Dampak penyalahgunaan narkoba pada remaja meliputi kerusakan fisik dan mental yang serius, penurunan prestasi akademik, hingga risiko ketergantungan permanen.
Berikut adalah rincian dampak negatif penyalahgunaan narkoba bagi remaja:
Dampak Fisik dan Kesehatan
- Kerusakan organ tubuh: Memicu gangguan pada jantung, paru-paru, ginjal, dan pencernaan.
- Dehidrasi dan penurunan fungsi tubuh: Menyebabkan kekurangan cairan parah, gangguan elektrolit, hingga risiko kematian akibat overdosis.
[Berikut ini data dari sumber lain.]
(* ===== verification/Reader.v ===== *)
(** * The bytes behind a mount

    [crates/git-bale/src/mount/reader.rs]: sizes without reconstruction, files
    opened as handles, plain blobs and reconstructed files with their caches.
    The object database is gix's, reconstruction uses what [Repo] and [Filter]
    already model.  Each method runs as a whole. *)

From stdpp Require Import gmap list.
From S2P Require Import Prelude RustStd Pktline CleanCache Config Repo Filter.

Definition PLAIN_BLOB_MAX_BYTES : Z := 16 * 1024 * 1024.
Definition BALE_LRU_BUDGET_BYTES : Z := 1024 * 1024 * 1024.

(** ** The cache of reconstructed files *)

Record BaleLru := mkLru { lru_map : gmap str bytes; order : list str; bytes_used : Z; budget : Z }.
Definition lru_new (budget : Z) : BaleLru := mkLru ∅ [] 0 budget.

(** The key is moved to the back, its first position counts. *)
Definition touch (key : str) (l : list str) : list str :=
  match list_find (λ k, k = key) l with Some (i, k) => delete i l ++ [k] | None => l end.
Definition lru_get (key : str) (c : BaleLru) : option bytes * BaleLru :=
  match lru_map c !! key with
  | None => (None, c)
  | Some v => (Some v, mkLru (lru_map c) (touch key (order c)) (bytes_used c) (budget c))
  end.

(** [while bytes_used + size > budget]: the oldest goes. *)
Fixpoint evict (ord : list str) (m : gmap str bytes) (used budget size : Z) : list str * gmap str bytes * Z :=
  if budget <? as_u64 (used + size) then
    match ord with
    | [] => ([], m, used)
    | victim :: ord =>
        match m !! victim with
        | Some old => evict ord (delete victim m) (saturating_sub used (len old)) budget size
        | None => evict ord m used budget size
        end
    end
  else (ord, m, used).

Definition lru_put (key : str) (blob : bytes) (c : BaleLru) : BaleLru :=
  let size := len blob in
  if budget c <? size then c
  else
    let '(ord, m, used) := evict (order c) (lru_map c) (bytes_used c) (budget c) size in
    mkLru (<[key := blob]> m) (ord ++ [key]) (as_u64 (used + size)) (budget c).

(** ** The reader *)

Inductive ObjectKind := KTree | KBlob | KCommit | KTag.
Definition kind_debug (k : ObjectKind) : str :=
  match k with KTree => lit "Tree" | KBlob => lit "Blob" | KCommit => lit "Commit" | KTag => lit "Tag" end.
Definition is_kblob (k : ObjectKind) : bool := match k with KBlob => true | _ => false end.

(** gix's object database: parse an object id, load an object.  A positional read
    of a file may come back short. *)
Class Odb := {
  OdbId : Type;
  from_hex : str → outcome str OdbId;
  find_object : OdbId → outcome str (ObjectKind * bytes);
  read_at : bytes → Z → nat → outcome io_error bytes;
}.

Section reader.
Context {C : Crates} {Env : Environment} {O : Odb}.

(** Bytes in memory, or a temporary file and the size that its pointer names. *)
Inductive HandleData := HBytes (b : bytes) | HTempfile (content : bytes) (size : Z).

Record Reader := mkReader {
  r_repo : Repo;
  r_chunks : ChunkCache;
  bale_cfg : option BaleConfig;
  size_cache : gmap str Z;
  plain_cache : gmap str bytes;
  bale_cache : BaleLru;
  handles : gmap Z HandleData;
  next_handle : Z;
}.
Definition set_r_repo x (r : Reader) := mkReader x (r_chunks r) (bale_cfg r) (size_cache r) (plain_cache r) (bale_cache r) (handles r) (next_handle r).
Definition set_r_chunks x (r : Reader) := mkReader (r_repo r) x (bale_cfg r) (size_cache r) (plain_cache r) (bale_cache r) (handles r) (next_handle r).
Definition set_bale_cfg x (r : Reader) := mkReader (r_repo r) (r_chunks r) x (size_cache r) (plain_cache r) (bale_cache r) (handles r) (next_handle r).
Definition set_size_cache x (r : Reader) := mkReader (r_repo r) (r_chunks r) (bale_cfg r) x (plain_cache r) (bale_cache r) (handles r) (next_handle r).
Definition set_plain_cache x (r : Reader) := mkReader (r_repo r) (r_chunks r) (bale_cfg r) (size_cache r) x (bale_cache r) (handles r) (next_handle r).
Definition set_bale_cache x (r : Reader) := mkReader (r_repo r) (r_chunks r) (bale_cfg r) (size_cache r) (plain_cache r) x (handles r) (next_handle r).
Definition set_handles x (r : Reader) := mkReader (r_repo r) (r_chunks r) (bale_cfg r) (size_cache r) (plain_cache r) (bale_cache r) x (next_handle r).
Definition set_next_handle x (r : Reader) := mkReader (r_repo r) (r_chunks r) (bale_cfg r) (size_cache r) (plain_cache r) (bale_cache r) (handles r) x.

Definition reader_new (repo : Repo) (cache : ChunkCache) : Reader :=
  mkReader repo cache None ∅ ∅ (lru_new BALE_LRU_BUDGET_BYTES) ∅ 0.

Abbreviation RD := (ST Reader str).
Definition on_rrepo {A} (m : R A) : RD A := st_map_err io_error_text (zoom r_repo set_r_repo m).
Definition on_rrepo_str {A} (m : ST Repo str A) : RD A := zoom r_repo set_r_repo m.

(** The blob of an object id; reading the object database may fail. *)
Definition load_blob (oid : str) : RD bytes :=
  obj_id ← lift (map_err (λ e, lit "parsing OID " ++ oid ++ lit ": " ++ e) (from_hex oid));
  _ ← on_rrepo (writing id);
  obj ← lift (map_err (λ e, lit "loading object " ++ oid ++ lit ": " ++ e) (find_object obj_id));
  if is_kblob obj.1 then mret obj.2
  else throw (lit "expected blob for OID " ++ oid ++ lit ", found " ++ kind_debug obj.1).

Definition missing_size : str := lit "bale pointer missing file_size".

(** The size of a pointer's file, or of the blob. *)
Definition logical_size (oid : str) (data : bytes) : outcome str Z :=
  if looks_like_pointer data then
    match parse_pointer data with
    | Ok info => ok_or (lit "bale pointer " ++ oid ++ lit " missing file_size") (info_size info)
    | Err _ => Ok (len data)
    | Panic => Panic
    | Diverged => Diverged
    end
  else Ok (len data).

Definition size_of (oid : str) : RD Z :=
  cached ← gets (λ r, size_cache r !! oid);
  match cached with
  | Some s => mret s
  | None =>
      data ← load_blob oid;
      size ← lift (logical_size oid data);
      _ ← modify (λ r, set_size_cache (<[oid := size]> (size_cache r)) r);
      mret size
  end.

Section with_config.
Context (raw : RawConfig) (stall_secs : Z).

Definition resolved_cfg : RD BaleConfig :=
  slot ← gets bale_cfg;
  match slot with
  | Some cfg => mret cfg
  | None =>
      res ← lift resolve_read;
      let '(url, tok, exp) := res in
      let cfg := mkBaleConfig url tok exp (cache_dir raw) (git_dir raw) in
      _ ← modify (set_bale_cfg (Some cfg));
      mret cfg
  end.

(** The hot path: whether the chunk cache has the whole file, and the temporary file. *)
Definition from_chunk_cache (file_id_hex : str) (file_size : Z) : RD (bool * bytes) :=
  match git_dir raw with
  | None => mret (false, [])
  | Some _ =>
      loaded ← on_rrepo (manifest_load file_id_hex);
      match loaded with
      | Some manifest =>
          _ ← on_rrepo (writing id);
          cache ← gets r_chunks;
          '(o, out) ← on_rrepo_str (try_reconstruct_from_cache cache manifest file_size);
          mret (match o with Wrote _ => true | Miss => false end, out)
      | None => mret (false, [])
      end
  end.

(** The manifest is kept for the next mount, if it can be had. *)
Definition backfill (cfg : BaleConfig) (info : XetFileInfo) : RD unit :=
  match git_dir raw with
  | None => mret tt
  | Some _ =>
      match info_merkle info with
      | Ok merkle =>
          match fetch_manifest cfg merkle with
          | Ok manifest => _ ← on_rrepo (ignore (manifest_save (info_hash info) manifest)); mret tt
          | Err _ => mret tt
          | Panic => lift Panic
          | Diverged => lift Diverged
          end
      | Err _ => mret tt
      | Panic => lift Panic
      | Diverged => lift Diverged
      end
  end.

(** The cold path: the file is emptied, then downloaded under the watchdog. *)
Definition download (info : XetFileInfo) (file_size : Z) : RD bytes :=
  _ ← on_rrepo (writing id);
  _ ← on_rrepo (writing id);
  _ ← on_rrepo (writing id);
  cfg ← resolved_cfg;
  _ ← lift (build_translator cfg);
  _ ← on_rrepo (writing id);
  cache ← gets r_chunks;
  let '(events, written, cache') := net_download cfg cache info file_size in
  _ ← modify (set_r_chunks cache');
  _ ← lift (download_cold (info_hash info) stall_secs events);
  _ ← backfill cfg info;
  mret written.

(** The content of the temporary file. *)
Definition reconstruct_bale_to_tempfile (info : XetFileInfo) : RD bytes :=
  file_size ← lift (ok_or missing_size (info_size info));
  if negb (is_safe_file_id (info_hash info))
  then throw (lit "bale pointer hash is not canonical hex (got " ++ to_string (len (info_hash info)) ++ lit " chars)")
  else
    _ ← on_rrepo (writing id);
    '(cache_hit, tmp) ← from_chunk_cache (info_hash info) file_size;
    if cache_hit : bool then mret tmp else download info file_size.

Definition materialize_pointer (info : XetFileInfo) : RD HandleData :=
  cached ← (λ r, let '(o, c) := lru_get (info_hash info) (bale_cache r) in (Ok o, set_bale_cache c r));
  match cached with
  | Some b => mret (HBytes b)
  | None =>
      file_size ← lift (ok_or missing_size (info_size info));
      tmp ← reconstruct_bale_to_tempfile info;
      if file_size <=? BALE_LRU_BUDGET_BYTES then
        buf ← on_rrepo (reading (λ _, tmp));
        _ ← modify (λ r, set_bale_cache (lru_put (info_hash info) buf (bale_cache r)) r);
        mret (HBytes buf)
      else
        _ ← st_map_err (λ e, lit "opening reconstruction tempfile for read: " ++ e) (on_rrepo (writing id));
        mret (HTempfile tmp file_size)
  end.

Definition materialize_plain (oid : str) (data : bytes) : RD HandleData :=
  if PLAIN_BLOB_MAX_BYTES <? len data
  then throw (lit "plain blob " ++ oid ++ lit " is " ++ to_string (len data) ++ lit " bytes (> " ++ to_string PLAIN_BLOB_MAX_BYTES ++
    lit "); mount-diff only handles plain blobs up to 16 MiB. Track it via `git-bale track` so it's stored as a Bale pointer.")
  else
    _ ← modify (λ r, set_plain_cache (<[oid := data]> (plain_cache r)) r);
    mret (HBytes data).

Definition materialize (oid : str) : RD HandleData :=
  cached ← gets (λ r, plain_cache r !! oid);
  match cached with
  | Some b => mret (HBytes b)
  | None =>
      data ← load_blob oid;
      match (if looks_like_pointer data then parse_pointer data else Err NotAPointer) with
      | Ok info => materialize_pointer info
      | Err _ => materialize_plain oid data
      | Panic => lift Panic
      | Diverged => lift Diverged
      end
  end.

Definition open (oid : str) : RD Z :=
  data ← materialize oid;
  fh ← (λ r, (Ok (as_u64 (next_handle r + 1)), set_next_handle (as_u64 (next_handle r + 1)) r));
  _ ← modify (λ r, set_handles (<[fh := data]> (handles r)) r);
  mret fh.
End with_config.

(** [len] wraps around at the end of a [usize]; a range that is then inverted panics. *)
Definition pread (fh offset : Z) (len_ : Z) : RD bytes :=
  handle ← gets (λ r, handles r !! fh);
  match handle with
  | None => throw (lit "unknown open handle " ++ to_string fh)
  | Some (HBytes b) =>
      if len b <=? offset then mret []
      else lift (or_panic (slice b (Z.to_nat offset) (Z.to_nat (Z.min (as_u64 (offset + len_)) (len b)))))
  | Some (HTempfile content size) =>
      if size <=? offset then mret []
      else
        let want := Z.min len_ (size - offset) in
        lift (map_err (λ e, lit "pread fh=" ++ to_string fh ++ lit " off=" ++ to_string offset ++ lit " len=" ++ to_string want ++ lit ": " ++ io_error_text e)
                (read_at content offset (Z.to_nat want)))
  end.

Definition close (fh : Z) : RD bool := λ r,
  (Ok (bool_decide (is_Some (handles r !! fh))), set_handles (delete fh (handles r)) r).
End reader.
- Kerusakan sel otak: Menghambat perkembangan otak remaja yang masih dalam masa pertumbuhan, menurunkan daya ingat, dan memicu kerusakan saraf permanen.
Dampak Mental dan Psikologis
- Gangguan emosi: Menyebabkan perubahan perilaku drastis seperti mudah marah, cemas berlebihan, dan depresi.
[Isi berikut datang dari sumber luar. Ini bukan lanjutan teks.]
(** [libc], and the constants of [winfsp.rs]. *)
Definition ENOENT : Z := 2.
Definition EIO : Z := 5.
Definition EBADF : Z := 9.
Definition EFAULT : Z := 14.
Definition ENOTDIR : Z := 20.
Definition EISDIR : Z := 21.
Definition EROFS : Z := 30.
Definition O_ACCMODE : Z := 3.
Definition O_RDONLY : Z := 0.
Definition S_IFDIR : Z := 0x4000.
Definition S_IFREG : Z := 0x8000.
(** [0o555] and [0o444]. *)
Definition DIR_MODE : Z := 0x16D.
Definition FILE_MODE : Z := 0x124.
(** [n as c_int] *)
Definition as_i32 (z : Z) : Z := if z mod 2 ^ 32 <? 2 ^ 31 then z mod 2 ^ 32 else z mod 2 ^ 32 - 2 ^ 32.

(** The fields of [stat] that are written, and those of [fuse_file_info] that are read. *)
Record Stat := mkStat { st_ino : Z; st_mode : Z; st_nlink : Z; st_uid : Z; st_gid : Z; st_size : Z }.
Definition zeroed : Stat := mkStat 0 0 0 0 0 0.
Record FileInfo := mkFi { fi_flags : Z; fi_fh : Z }.

(** [CStr::to_str]. *)
Definition cstr_to_path (p : option bytes) : option str :=
  match p with
  | Some s => if utf8_valid s then Some s else None
  | None => None
  end.
(** [CString::new] *)
Definition c_string (name : str) : option bytes := if bool_decide (x00 ∈ name) then None else Some name.

Section fuse.
Context {G : GitTrees} {C : Crates} {Env : Environment} {O : Odb}.

(** [DiffVfs] with its reader; [ACTIVE_VFS] has it once it was set. *)
Record Mount := mkMount { m_vfs : DiffVfs; m_reader : Reader }.
Definition set_m_vfs v m := mkMount v (m_reader m).
Definition set_m_reader r m := mkMount (m_vfs m) r.

Abbreviation CB := (ST (option Mount) str).
Abbreviation MT := (ST Mount str).
Definition on_vfs {A} (m : ST DiffVfs str A) : MT A := zoom m_vfs set_m_vfs m.
Definition on_reader {A} (m : ST Reader str A) : MT A := zoom m_reader set_m_reader m.

(** [let Some(vfs) = vfs() else { return none }]. *)
Definition with_vfs {A} (none : A) (m : MT A) : CB A := λ s,
  match s with
  | None => (Ok none, None)
  | Some v => let '(o, v') := m v in (o, Some v')
  end.
(** [match call { Ok(a) => .., Err(e) => .. }] *)
Definition attempt {A} (m : MT A) : MT (str + A) := λ s,
  match m s with
  | (Ok a, s') => (Ok (inr a), s')
  | (Err e, s') => (Ok (inl e), s')
  | (Panic, s') => (Panic, s')
  | (Diverged, s') => (Diverged, s')
  end.
End fuse.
- Penurunan fungsi kognitif: Mengurangi kemampuan konsentrasi, daya pikir, dan kontrol diri sehingga remaja bertindak lebih impulsif.
- Psikosis dan halusinasi: Memicu gangguan jiwa berat, rasa paranoia, atau hilangnya kesadaran penuh.
Dampak Sosial dan Pendidikan
- Penurunan prestasi akademik: Merusak fokus belajar yang berujung pada penurunan nilai sekolah atau bahkan putus sekolah.
- Kerusakan hubungan sosial: Merusak hubungan dengan keluarga, teman sebaya, serta memicu isolasi diri.
- Tindakan kriminal: Meningkatkan potensi keterlibatan dalam perbuatan melanggar hukum demi mendapatkan barang haram tersebut.
Pelaksanaan hari rabu tanggal 15 juli 2026 di gor balai desa ciporos, Pembicara pak camat karangpucung, danramil karangpucung dan kapolsek karangpucung di hadiri oleh kepala desa ciporos dan perangkatnya , BPD,Ketua RT RW se desa Ciporos , dan karang turan desa ciporos.